Особое место занимают работы представителя русской эмиграции И. Гарднера. Его двухтомный труд «Богослужебное пение Русской Православной Церкви» (Нью-Йорк, 1978) заметно отличается от работ его коллег, проживающих в России, именно стремлением церковного осмысления исследуемого предмета. Читая его второй том, описывающий певческую историю XVIII-XIX вв., неизбежно приходишь к выводу, что катастрофа, постигшая русское богослужебное пение, разразилась не в 1917 году, но в XVII веке.
Начиная с середины 60-х гг., наблюдается явное оживление в области исследований древнерусского богослужебного пения. В это время появляются работы крупных музыковедов, прямо не связанных с медиевистикой. Это работы С. Сиребкова, В. Протопопова и Н. Герасимовой-Персидской, посвященные проблемам партесного пения. В середине 70-х гг. в ряде консерваторий и музыкальных институтов открываются отделения и кафедры русской певческой палеографии, на которых защищаются многочисленные дипломные работы и диссертации, а также устраиваются различные научные конференции и семинары. Однако к началу 80-х гг. многими начинает сознаваться, что широкий фронт медиевистических исследований лишен качественного смыслового стержня. Причины этой внутренней опустошенности довольно точно определил Г. Никишов, связавший «буксование науки» с преобладанием в ней «узкой технологической проблематики, с отсутствием глубокого исторического мышления и с недостаточностью живого ощущения национальной культуры, как многогранного единства». Но если говорить еще более точно, то причина этого пустого буксования заключалась в абсолютном отрыве исследований древнерусского богослужебного пения от полноты церковной жизни. Богослужебное пение, являющееся неотъемлемой частью богослужения и жизни христианина, рассматривалось как самостоятельная музыкальная система. Естественно, что такой подход блокировал все пути к истинному пониманию предмета.

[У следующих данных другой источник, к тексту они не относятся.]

(* ===== verification/_CoqProject ===== *)
-Q . S2P
Prelude.v
RustStd.v
KmipTypes.v
KmipTtlv.v
KmipTtlvProofs.v
KmipStore.v
KmipStoreProofs.v
KmipHandlers.v
KmipHandlersProofs.v
KmipMessage.v
KmipMessageProofs.v
RaftLog.v
RaftLogProofs.v
RaftStateMachine.v
RaftGuard.v
RaftGuardProofs.v
RaftNode.v
RaftReplicate.v
RaftSnapshot.v
RaftVoteProofs.v
RaftReplProofs.v
RaftReplicateProofs.v
RaftSnapshotProofs.v
RaftMacProofs.v
RaftGaps.v
RaftFile.v
RaftFileProofs.v
RaftConfig.v
RaftConfigProofs.v
AuthRbac.v
AuthRbacProofs.v
AuthTenant.v
AuthTenantProofs.v
AuthRateLimit.v
AuthRateLimitProofs.v
AuthMfa.v
AuthMfaProofs.v
AuthProvider.v
AuthOidc.v
AuthOidcProofs.v
AuthLdap.v
AuthLdapProofs.v
AuthCert.v
AuthCertProofs.v
CertFsm.v
CertFsmProofs.v
CertSign.v
CertSignProofs.v
CertMode.v
CertModeProofs.v
GcmCounter.v
GcmCounterProofs.v
Pkcs11.v
Pkcs11Proofs.v
CloudCrypto.v
CloudCryptoProofs.v
CloudVault.v
CloudVaultProofs.v
CloudCsi.v
CloudCsiProofs.v
CloudAzure.v
CloudAzureProofs.v
CloudAws.v
CloudAwsProofs.v
(* ===== verification/KmipTypes.v ===== *)
(** * KMIP enumerations ([craton-hsm-kmip/src/types.rs])

    One Module per enumeration, so that the constructors keep the source's names:
    the wire tags ([Tag]), object types ([ObjectType]), operations ([Operation]),
    algorithms ([Algorithm]), result statuses ([Status]) and reasons ([Reason]).
    [WireEnum] is what the codec and the dispatcher rely on: a numbering of the
    constructors and its partial inverse. *)

From stdpp Require Import prelude strings.
From Stdlib Require Import ZArith Lia.
From S2P Require Import Prelude RustStd.
Local Open Scope Z_scope.
Local Open Scope string_scope.

(** ** The interface of a wire enumeration *)

Class WireEnum (A : Type) := {
  to_wire : A -> Z;
  from_wire : Z -> option A;
}.

Class WireEnumLaws (A : Type) `{WireEnum A} := {
  from_to_wire : forall a : A, from_wire (to_wire a) = Some a;
  to_from_wire : forall (v : Z) (a : A), from_wire v = Some a -> to_wire a = v;
  to_wire_u32 : forall a : A, in_u32 (to_wire a);
}.

Lemma to_wire_inj `{WireEnumLaws A} (a b : A) : to_wire a = to_wire b -> a = b.
Proof. intros E. apply (inj Some). by rewrite <- (from_to_wire a), <- (from_to_wire b), E. Qed.

(** Walk down the binary digits of the scrutinised literal. *)
Ltac split_literal p :=
  destruct p; simpl in *; try discriminate;
  try match goal with q : positive |- _ => split_literal q end.

Ltac solve_wire :=
  split;
  [ intros a; destruct a; reflexivity
  | intros v a E; destruct v as [|p|p]; simpl in E; try discriminate;
    [ try (by simplify_eq) | .. ];
    try (split_literal p; by simplify_eq)
  | intros a; destruct a; split; vm_compute; congruence ].

Module Tag.
Inductive KmipTag : Set :=
| Operation
| UniqueIdentifier
| ObjectType
| TemplateAttribute
| Attribute
| AttributeName
| AttributeValue
| CryptographicAlgorithm
| CryptographicLength
| Name
| NameValue
| NameType
| RequestHeader
| ResponseHeader
| RequestMessage
| ResponseMessage
| BatchItem
| ResultStatus
| ResultReason
| ResultMessage
| KeyBlock
| KeyValue
| KeyMaterial
| ProtocolVersion
| ProtocolVersionMajor
| ProtocolVersionMinor
| TimeStamp
| BatchCount
| ClientCorrelationValue.

#[global] Instance KmipTag_eq_dec : EqDecision KmipTag.
Proof. solve_decision. Defined.

Definition KmipTag_to_u32 (x : KmipTag) : Z :=
  match x with
  | Operation => 0x0042005C
  | UniqueIdentifier => 0x00420094
  | ObjectType => 0x00420057
  | TemplateAttribute => 0x00420091
  | Attribute => 0x00420008
  | AttributeName => 0x0042000A
  | AttributeValue => 0x0042000B
  | CryptographicAlgorithm => 0x00420028
  | CryptographicLength => 0x0042002A
  | Name => 0x00420053
  | NameValue => 0x00420055
  | NameType => 0x00420054
  | RequestHeader => 0x00420077
  | ResponseHeader => 0x0042007A
  | RequestMessage => 0x00420078
  | ResponseMessage => 0x0042007B
  | BatchItem => 0x0042000D
  | ResultStatus => 0x0042007F
  | ResultReason => 0x00420080
  | ResultMessage => 0x00420081
  | KeyBlock => 0x00420040
  | KeyValue => 0x00420045
  | KeyMaterial => 0x00420043
  | ProtocolVersion => 0x00420069
  | ProtocolVersionMajor => 0x0042006A
  | ProtocolVersionMinor => 0x0042006B
  | TimeStamp => 0x00420092
  | BatchCount => 0x0042000E
  | ClientCorrelationValue => 0x0042009A
  end.

Definition KmipTag_from_u32 (v : Z) : option KmipTag :=
  match v with
  | 0x0042005C => Some Operation
  | 0x00420094 => Some UniqueIdentifier
  | 0x00420057 => Some ObjectType
  | 0x00420091 => Some TemplateAttribute
  | 0x00420008 => Some Attribute
  | 0x0042000A => Some AttributeName
  | 0x0042000B => Some AttributeValue
  | 0x00420028 => Some CryptographicAlgorithm
  | 0x0042002A => Some CryptographicLength
  | 0x00420053 => Some Name
  | 0x00420055 => Some NameValue
  | 0x00420054 => Some NameType
  | 0x00420077 => Some RequestHeader
  | 0x0042007A => Some ResponseHeader
  | 0x00420078 => Some RequestMessage
  | 0x0042007B => Some ResponseMessage
  | 0x0042000D => Some BatchItem
  | 0x0042007F => Some ResultStatus
  | 0x00420080 => Some ResultReason
  | 0x00420081 => Some ResultMessage
  | 0x00420040 => Some KeyBlock
  | 0x00420045 => Some KeyValue
  | 0x00420043 => Some KeyMaterial
  | 0x00420069 => Some ProtocolVersion
  | 0x0042006A => Some ProtocolVersionMajor
  | 0x0042006B => Some ProtocolVersionMinor
  | 0x00420092 => Some TimeStamp
  | 0x0042000E => Some BatchCount
  | 0x0042009A => Some ClientCorrelationValue
  | _ => None
  end.

#[global] Instance KmipTag_wire : WireEnum KmipTag :=
  {| to_wire := KmipTag_to_u32; from_wire := KmipTag_from_u32 |}.
#[global] Instance KmipTag_wire_laws : WireEnumLaws KmipTag.
Proof. solve_wire. Qed.
End Tag.

Module ObjectType.
Inductive KmipObjectType : Set :=
| SymmetricKey
| PublicKey
| PrivateKey
| Certificate
| SecretData
| OpaqueData.

#[global] Instance KmipObjectType_eq_dec : EqDecision KmipObjectType.
Proof. solve_decision. Defined.

Definition KmipObjectType_to_u32 (x : KmipObjectType) : Z :=
  match x with
  | SymmetricKey => 1
  | PublicKey => 2
  | PrivateKey => 3
  | Certificate => 6
  | SecretData => 7
  | OpaqueData => 8
  end.

Definition KmipObjectType_from_u32 (v : Z) : option KmipObjectType :=
  match v with
  | 1 => Some SymmetricKey
  | 2 => Some PublicKey
  | 3 => Some PrivateKey
  | 6 => Some Certificate
  | 7 => Some SecretData
  | 8 => Some OpaqueData
  | _ => None
  end.

Definition KmipObjectType_fmt (x : KmipObjectType) : string :=
  match x with
  | SymmetricKey => "SymmetricKey"
  | PublicKey => "PublicKey"
  | PrivateKey => "PrivateKey"
  | Certificate => "Certificate"
  | SecretData => "SecretData"
  | OpaqueData => "OpaqueData"
  end.

#[global] Instance KmipObjectType_wire : WireEnum KmipObjectType :=
  {| to_wire := KmipObjectType_to_u32; from_wire := KmipObjectType_from_u32 |}.
#[global] Instance KmipObjectType_wire_laws : WireEnumLaws KmipObjectType.
Proof. solve_wire. Qed.
End ObjectType.

Module Operation.
Inductive KmipOperation : Set :=
| Create
| CreateKeyPair
| Register
| Locate
| Get
| GetAttributes
| AddAttribute
| ModifyAttribute
| DeleteAttribute
| Activate
| Revoke
| Destroy
| Query
| Check
| Encrypt
| Decrypt
| Sign
| SignatureVerify
| MAC
| MACVerify
| RngRetrieve
| DeriveKey.

#[global] Instance KmipOperation_eq_dec : EqDecision KmipOperation.
Proof. solve_decision. Defined.

Definition KmipOperation_to_u32 (x : KmipOperation) : Z :=
  match x with
  | Create => 1
  | CreateKeyPair => 2
  | Register => 3
  | DeriveKey => 4
  | Locate => 8
  | Get => 10
  | GetAttributes => 11
  | AddAttribute => 13
  | ModifyAttribute => 14
  | DeleteAttribute => 15
  | Activate => 18
  | Revoke => 19
  | Destroy => 20
  | Query => 24
  | Check => 25
  | Encrypt => 31
  | Decrypt => 32
  | Sign => 33
  | SignatureVerify => 34
  | MAC => 35
  | MACVerify => 36
  | RngRetrieve => 37
  end.

Definition KmipOperation_from_u32 (v : Z) : option KmipOperation :=
  match v with
  | 1 => Some Create
  | 2 => Some CreateKeyPair
  | 3 => Some Register
  | 4 => Some DeriveKey
  | 8 => Some Locate
  | 10 => Some Get
  | 11 => Some GetAttributes
  | 13 => Some AddAttribute
  | 14 => Some ModifyAttribute
  | 15 => Some DeleteAttribute
  | 18 => Some Activate
  | 19 => Some Revoke
  | 20 => Some Destroy
  | 24 => Some Query
  | 25 => Some Check
  | 31 => Some Encrypt
  | 32 => Some Decrypt
  | 33 => Some Sign
  | 34 => Some SignatureVerify
  | 35 => Some MAC
  | 36 => Some MACVerify
  | 37 => Some RngRetrieve
  | _ => None
  end.

Definition KmipOperation_fmt (x : KmipOperation) : string :=
  match x with
  | Create => "Create"
  | CreateKeyPair => "CreateKeyPair"
  | Register => "Register"
  | DeriveKey => "DeriveKey"
  | Locate => "Locate"
  | Get => "Get"
  | GetAttributes => "GetAttributes"
  | AddAttribute => "AddAttribute"
  | ModifyAttribute => "ModifyAttribute"
  | DeleteAttribute => "DeleteAttribute"
  | Activate => "Activate"
  | Revoke => "Revoke"
  | Destroy => "Destroy"
  | Query => "Query"
  | Check => "Check"
  | Encrypt => "Encrypt"
  | Decrypt => "Decrypt"
  | Sign => "Sign"
  | SignatureVerify => "SignatureVerify"
  | MAC => "MAC"
  | MACVerify => "MACVerify"
  | RngRetrieve => "RNG_Retrieve"
  end.

#[global] Instance KmipOperation_wire : WireEnum KmipOperation :=
  {| to_wire := KmipOperation_to_u32; from_wire := KmipOperation_from_u32 |}.
#[global] Instance KmipOperation_wire_laws : WireEnumLaws KmipOperation.
Proof. solve_wire. Qed.
End Operation.

Module Algorithm.
Inductive KmipCryptographicAlgorithm : Set :=
| AES
| RSA
| ECDSA
| HMAC_SHA256.

#[global] Instance KmipCryptographicAlgorithm_eq_dec : EqDecision KmipCryptographicAlgorithm.
Proof. solve_decision. Defined.

Definition KmipCryptographicAlgorithm_to_u32 (x : KmipCryptographicAlgorithm) : Z :=
  match x with
  | AES => 3
  | RSA => 4
  | ECDSA => 6
  | HMAC_SHA256 => 17
  end.

Definition KmipCryptographicAlgorithm_from_u32 (v : Z) : option KmipCryptographicAlgorithm :=
  match v with
  | 3 => Some AES
  | 4 => Some RSA
  | 6 => Some ECDSA
  | 17 => Some HMAC_SHA256
  | _ => None
  end.

#[global] Instance KmipCryptographicAlgorithm_wire : WireEnum KmipCryptographicAlgorithm :=
  {| to_wire := KmipCryptographicAlgorithm_to_u32; from_wire := KmipCryptographicAlgorithm_from_u32 |}.
#[global] Instance KmipCryptographicAlgorithm_wire_laws : WireEnumLaws KmipCryptographicAlgorithm.
Proof. solve_wire. Qed.
End Algorithm.

Module Status.
Inductive KmipResultStatus : Set :=
| Success
| OperationFailed
| OperationPending
| OperationUndone.

#[global] Instance KmipResultStatus_eq_dec : EqDecision KmipResultStatus.
Proof. solve_decision. Defined.

Definition KmipResultStatus_to_u32 (x : KmipResultStatus) : Z :=
  match x with
  | Success => 0
  | OperationFailed => 1
  | OperationPending => 2
  | OperationUndone => 3
  end.

Definition KmipResultStatus_from_u32 (v : Z) : option KmipResultStatus :=
  match v with
  | 0 => Some Success
  | 1 => Some OperationFailed
  | 2 => Some OperationPending
  | 3 => Some OperationUndone
  | _ => None
  end.

#[global] Instance KmipResultStatus_wire : WireEnum KmipResultStatus :=
  {| to_wire := KmipResultStatus_to_u32; from_wire := KmipResultStatus_from_u32 |}.
#[global] Instance KmipResultStatus_wire_laws : WireEnumLaws KmipResultStatus.
Proof. solve_wire. Qed.
End Status.

Module Reason.
Inductive KmipResultReason : Set :=
| ItemNotFound
| NotAuthorized
| PermissionDenied
| ObjectNotFound
| CryptographicFailure
| InvalidMessage
| InvalidField
| OperationNotSupported
| GeneralFailure.

#[global] Instance KmipResultReason_eq_dec : EqDecision KmipResultReason.
Proof. solve_decision. Defined.

Definition KmipResultReason_to_u32 (x : KmipResultReason) : Z :=
  match x with
  | ItemNotFound => 1
  | NotAuthorized => 3
  | PermissionDenied => 4
  | ObjectNotFound => 5
  | CryptographicFailure => 11
  | InvalidMessage => 15
  | InvalidField => 19
  | OperationNotSupported => 20
  | GeneralFailure => 0x100
  end.

Definition KmipResultReason_from_u32 (v : Z) : option KmipResultReason :=
  match v with
  | 1 => Some ItemNotFound
  | 3 => Some NotAuthorized
  | 4 => Some PermissionDenied
  | 5 => Some ObjectNotFound
  | 11 => Some CryptographicFailure
  | 15 => Some InvalidMessage
  | 19 => Some InvalidField
  | 20 => Some OperationNotSupported
  | 0x100 => Some GeneralFailure
  | _ => None
  end.

#[global] Instance KmipResultReason_wire : WireEnum KmipResultReason :=
  {| to_wire := KmipResultReason_to_u32; from_wire := KmipResultReason_from_u32 |}.
#[global] Instance KmipResultReason_wire_laws : WireEnumLaws KmipResultReason.
Proof. solve_wire. Qed.
End Reason.

(** ** Every enumeration survives the wire *)

Lemma from_wire_iff `{WireEnumLaws A} (v : Z) (a : A) :
  from_wire v = Some a <-> v = to_wire a.
Proof.
  split; [intros E; symmetry; by apply to_from_wire | intros ->; apply from_to_wire].
Qed.

(** The wire numbers of the six KMIP enumerations and their partial inverses
    agree: [from_u32 v] returns a constructor exactly when [v] is that
    constructor's number, so no two constructors share a number and every number
    that is accepted re-encodes to itself. *)
Theorem kmip_wire_enums_exact :
  (forall v t, Tag.KmipTag_from_u32 v = Some t <-> v = Tag.KmipTag_to_u32 t) /\
  (forall v t, ObjectType.KmipObjectType_from_u32 v = Some t
               <-> v = ObjectType.KmipObjectType_to_u32 t) /\
  (forall v o, Operation.KmipOperation_from_u32 v = Some o
               <-> v = Operation.KmipOperation_to_u32 o) /\
  (forall v a, Algorithm.KmipCryptographicAlgorithm_from_u32 v = Some a
               <-> v = Algorithm.KmipCryptographicAlgorithm_to_u32 a) /\
  (forall v s, Status.KmipResultStatus_from_u32 v = Some s
               <-> v = Status.KmipResultStatus_to_u32 s) /\
  (forall v r, Reason.KmipResultReason_from_u32 v = Some r
               <-> v = Reason.KmipResultReason_to_u32 r).
Proof.
  split_and!; intros v x.
  - exact (from_wire_iff (A := Tag.KmipTag) v x).
  - exact (from_wire_iff (A := ObjectType.KmipObjectType) v x).
  - exact (from_wire_iff (A := Operation.KmipOperation) v x).
  - exact (from_wire_iff (A := Algorithm.KmipCryptographicAlgorithm) v x).
  - exact (from_wire_iff (A := Status.KmipResultStatus) v x).
  - exact (from_wire_iff (A := Reason.KmipResultReason) v x).
Qed.
Lemma decode_value_good dec typ :
  good_decoder depth dec ->
  good_outcome (S depth) data cx0 (decode_value dec typ tag vl data cx).
Proof.
  intros Hdec. pose proof (padded_len_bounds vl (proj1 Hvl)) as Hpad.
  assert (padded_len 4 = 8) as H4 by done.
  destruct typ; [by apply decode_structure_good|..|by apply decode_boolean_good| | |];
    cbn [decode_value].
  - fixed_arm 4 (padded_len 4) (fun b => COk (E := TtlvError) (VInteger (as_signed 32 (from_be_bytes b)))).
    by apply (as_signed_range 32).
  - fixed_arm 8 8 (fun b => COk (E := TtlvError) (VLongInteger (as_signed 64 (from_be_bytes b)))).
    by apply (as_signed_range 64).
  - fixed_arm vl (padded_len vl) (fun b => COk (E := TtlvError) (VBigInteger b)).
  - fixed_arm 4 (padded_len 4) (fun b => COk (E := TtlvError) (VEnumeration (from_be_bytes b))).
    pose proof (from_be_bytes_bound body) as Hr. by rewrite Hb in Hr.
  - replace (let? (body, cx') := fixed_body data vl (padded_len vl) cx in _) with
      (let? (body, cx') := fixed_body data vl (padded_len vl) cx in
       let? v := (if utf8_valid body then COk (VTextString body) else CErr InvalidUtf8) in
       COk (Item tag v, header_len + padded_len vl, cx')).
    2:{ destruct (fixed_body _ _ _ _) as [[b c]| | |]; cbn; try done. by destruct (utf8_valid b). }
    apply decode_fixed_good; [lia|intros body; case_if; auto with rust|].
    intros body v Hb Eq. destruct (utf8_valid body) eqn:Eu; inv_comp.
    apply (bytes_leaf_ok _ body); try done; [|lia]. intros t Ht. simpl. by rewrite Ht.
  - fixed_arm vl (padded_len vl) (fun b => COk (E := TtlvError) (VByteString b)).
  - fixed_arm 8 8 (fun b => COk (E := TtlvError) (VDateTime (as_signed 64 (from_be_bytes b)))).
    by apply (as_signed_range 64).
Qed.
End DecodeValue.

(** With eight bytes available the header is read without a panic. *)
Lemma decode_header_step depth data cx :
  8 <= len data -> exists d0 d1 d2 d3 lenb,
    index data 0 = Some d0 /\ index data 1 = Some d1 /\ index data 2 = Some d2 /\
    index data 3 = Some d3 /\ slice data 4 8 = Some lenb /\
    decode_ttlv_inner (S depth) data cx =
    (if MAX_TTLV_VALUE_SIZE <? from_be_bytes lenb then CErr (ValueTooLarge (from_be_bytes lenb))
     else
       let? typ := ok_or (TtlvTag.TtlvType_from_u8 (byte.unsigned d3)) (UnknownType (byte.unsigned d3)) in
       let? cx1 := charge cx header_len in
       decode_value (decode_ttlv_inner depth) typ (header_tag d0 d1 d2) (from_be_bytes lenb) data cx1).
Proof.
  intros H. cbn [decode_ttlv_inner]. rewrite (proj2 (Z.ltb_ge _ _)) by lia.
  destruct (index_some data 0) as [d0 E0]; [lia|]. destruct (index_some data 1) as [d1 E1]; [lia|].
  destruct (index_some data 2) as [d2 E2]; [lia|]. destruct (index_some data 3) as [d3 E3]; [lia|].
  pose proof (slice_some data 4 8 ltac:(lia) H) as Es.
  rewrite E0, E1, E2, E3, Es. cbn [or_panic comp_bind]. do 5 eexists. split_and!; done.
Qed.

Lemma decode_inner_good depth : good_decoder depth (decode_ttlv_inner depth).
Proof.
  induction depth as [|depth IH]; intros data cx Hcx; [apply good_outcome_err|].
  change (good_outcome (S depth) data cx (decode_ttlv_inner (S depth) data cx)).
  destruct (Z.lt_ge_cases (len data) 8) as [Hs|Hl].
  { cbn [decode_ttlv_inner]. rewrite (proj2 (Z.ltb_lt _ _)) by lia. auto with rust. }
  destruct (decode_header_step depth data cx Hl)
    as (d0 & d1 & d2 & d3 & lenb & _ & _ & _ & _ & Es & ->).
  case_if; [auto with rust|]. bool_to_prop.
  destruct (TtlvTag.TtlvType_from_u8 _) as [typ|]; cbn [ok_or comp_bind]; [|auto with rust].
  destruct (charge cx header_len) as [cx1|e| |] eqn:Ec; cbn [comp_bind]; [|auto with rust|..];
    try (destruct (charge_returns cx header_len); congruence).
  apply charge_charged in Ec; [|done|unfold header_len; lia].
  apply (decode_value_good depth (header_tag d0 d1 d2) (from_be_bytes lenb) data cx cx1);
    auto using header_tag_range.
  pose proof (from_be_bytes_bound lenb). lia.
Qed.

(** Limits a Rust caller can pass: the fields are [usize]. *)
Definition limits_ok (l : TtlvLimits) : Prop :=
  0 <= max_depth l /\ 0 <= max_items l /\ 0 <= max_bytes l.

Definition cx_init (l : TtlvLimits) : DecodeCx := {| limits := l; bytes_consumed := 0 |}.

Lemma cx_init_ok l : limits_ok l -> cx_ok (cx_init l).
Proof. intros (? & ? & ?). split; simpl; unfold u64_max; lia. Qed.

Lemma decode_with_limits_returns data l : limits_ok l -> returns (decode_ttlv_with_limits data l).
Proof.
  intros Hl. unfold decode_ttlv_with_limits.
  apply returns_bind; [apply (decode_inner_good _ _ _ (cx_init_ok l Hl))|].
  intros [[? ?] ?] _. apply returns_COk.
Qed.

Lemma decode_with_limits_inv data l item n :
  limits_ok l -> decode_ttlv_with_limits data l = COk (item, n) ->
  exists cx', decode_spec (Z.to_nat (max_depth l)) data (cx_init l) item n cx'.
Proof.
  intros Hl H. unfold decode_ttlv_with_limits in H. inv_comp. destruct a as [[i k] cx'].
  inv_comp. exists cx'. by apply (decode_inner_good _ _ _ (cx_init_ok l Hl)).
Qed.

(** ** Decoding what the encoder produced *)

(** Everything the round trip needs of an item and of the limits. *)
Definition decodable (depth : nat) (cx : DecodeCx) (item : TtlvItem) (bs : list byte) : Prop :=
  (item_depth item <= depth)%nat /\ item_ok item = true /\
  item_width_ok (max_items (limits cx)) item = true /\
  bytes_consumed cx + len bs <= Z.min u64_max (max_bytes (limits cx)).

Definition cx_after (cx : DecodeCx) (n : Z) : DecodeCx :=
  {| limits := limits cx; bytes_consumed := bytes_consumed cx + n |}.

Lemma charge_after cx n :
  bytes_consumed cx + n <= Z.min u64_max (max_bytes (limits cx)) ->
  charge cx n = COk (cx_after cx n).
Proof.
  intros H. unfold charge, cx_after, saturating_add.
  rewrite Z.min_l by lia. by rewrite (proj2 (Z.ltb_ge _ _)) by lia.
Qed.

Lemma cx_after_0 cx : cx_after cx 0 = cx.
Proof. destruct cx. unfold cx_after. simpl. by rewrite Z.add_0_r. Qed.

Lemma cx_after_after cx n m : cx_after (cx_after cx n) m = cx_after cx (n + m).
Proof. unfold cx_after. simpl. by rewrite Z.add_assoc. Qed.

(** Reading back the fields of a header the encoder wrote. *)
Lemma header_read tag typ n s :
  exists t0 t1 t2, to_be_bytes 3 tag = [t0; t1; t2] /\
    let data := header tag typ n ++ s in
    index data 0 = Some t0 /\ index data 1 = Some t1 /\ index data 2 = Some t2 /\
    index data 3 = Some (byte.of_Z (TtlvTag.TtlvType_to_u8 typ)) /\
    slice data 4 8 = Some (to_be_bytes 4 n).
Proof.
  assert (exists t0 t1 t2, to_be_bytes 3 tag = [t0; t1; t2]) as (t0 & t1 & t2 & Et).
  { unfold to_be_bytes. cbv [le_split rev app]. eauto. }
  exists t0, t1, t2. split; [done|]. cbv zeta. rewrite header_fields, Et.
  split_and!; try reflexivity.
  pose proof (slice_app_mid [t0; t1; t2; byte.of_Z (TtlvTag.TtlvType_to_u8 typ)]
                (to_be_bytes 4 n) s) as Hm.
  rewrite to_be_bytes_len in Hm. exact Hm.
Qed.

Lemma type_byte_read typ :
  TtlvTag.TtlvType_from_u8 (byte.unsigned (byte.of_Z (TtlvTag.TtlvType_to_u8 typ))) = Some typ.
Proof. by destruct typ. Qed.

(** The decoder on a buffer that starts with a header the encoder wrote. *)
Lemma decode_header depth tag typ n s cx :
  0 <= tag < 2 ^ 24 -> 0 <= n <= MAX_TTLV_VALUE_SIZE ->
  bytes_consumed cx + 8 <= Z.min u64_max (max_bytes (limits cx)) ->
  decode_ttlv_inner (S depth) (header tag typ n ++ s) cx =
  decode_value (decode_ttlv_inner depth) typ tag n (header tag typ n ++ s) (cx_after cx 8).
Proof.
  intros Htag Hn Hb. destruct (header_read tag typ n s) as (t0 & t1 & t2 & Et & H0 & H1 & H2 & H3 & H4).
  set (data := header tag typ n ++ s) in *.
  assert (8 <= len data) as Hlen.
  { unfold data. rewrite len_app, header_len_8. pose proof (len_nonneg s). lia. }
  destruct (decode_header_step depth data cx Hlen)
    as (d0 & d1 & d2 & d3 & lenb & E0 & E1 & E2 & E3 & Es & ->).
  rewrite H0 in E0. rewrite H1 in E1. rewrite H2 in E2. rewrite H3 in E3. rewrite H4 in Es.
  simplify_eq.
  rewrite header_tag_be, <- Et, !from_to_be_bytes by (unfold MAX_TTLV_VALUE_SIZE in *; lia).
  rewrite (proj2 (Z.ltb_ge _ _)), type_byte_read by lia.
  cbn [ok_or comp_bind]. unfold header_len. by rewrite charge_after.
Qed.

Lemma fixed_body_read h b q s n p cx :
  len h = 8 -> len b = n -> len q = p - n ->
  bytes_consumed cx + p <= Z.min u64_max (max_bytes (limits cx)) ->
  fixed_body (h ++ (b ++ q) ++ s) n p cx = COk (b, cx_after cx p).
Proof.
  intros Hh Hb Hq Hbud. unfold fixed_body, header_len.
  pose proof (len_nonneg s). rewrite !len_app, (proj2 (Z.ltb_ge _ _)) by lia.
  rewrite charge_after by done. cbn [comp_bind].
  rewrite <- app_assoc. rewrite <- Hh, <- Hb, slice_app_mid. done.
Qed.

Lemma index_app_r {A} (h x : list A) i : 0 <= i -> index (h ++ x) (len h + i) = index x i.
Proof.
  intros Hi. unfold index. pose proof (len_nonneg h).
  rewrite !(proj2 (Z.leb_le 0 _)) by lia.
  replace (Z.to_nat (len h + i)) with (length h + Z.to_nat i)%nat by (unfold len; lia).
  by rewrite lookup_app_r, Nat.add_sub_swap, Nat.sub_diag by lia.
Qed.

Нецерковность светской медиевистики усугублялась тем, что среди церковных людей, непосредственно связанных с пением, то есть среди регентов и певчих, древнерусское певческое наследие практически не было известно и не вызывало никакого интереса. Конечно, в определенных церковных кругах существовала тяга к старым монастырским распевам. Ярким представителем этой тенденции можно считать большого знатока и пропагандиста монастырских распевов регента Троице-Сергиевой лавры архимандрита Матфея (Мормыля). Но, во-первых, фигура архимандрита Матфея являлась скорее исключением, а во-вторых, монастырские распевы есть только отголосок древнерусской певческой системы и не составляют предмета медиевистики. Таким образом, нецерковность светских медиевистов имела логическое продолжение в медиевистической некомпетентности церковных певчих. В свое время князь В. Ф. Одоевский писал, что «драгоценные церковнопевческие крюковые рукописи до тех пор будут оставаться непонятными иероглифами, пока наши рхеологи не сделаются музыкантами, а наши музыканты — археологами». Перефразируя эту мысль применительно к описываемому историческому моменту, можно прийти к следующей формуле: древнерусская певческая система может быть освоена и постигнута только тогда, когда медиевисты станут церковными людьми, а церковные певчие — медиевистами.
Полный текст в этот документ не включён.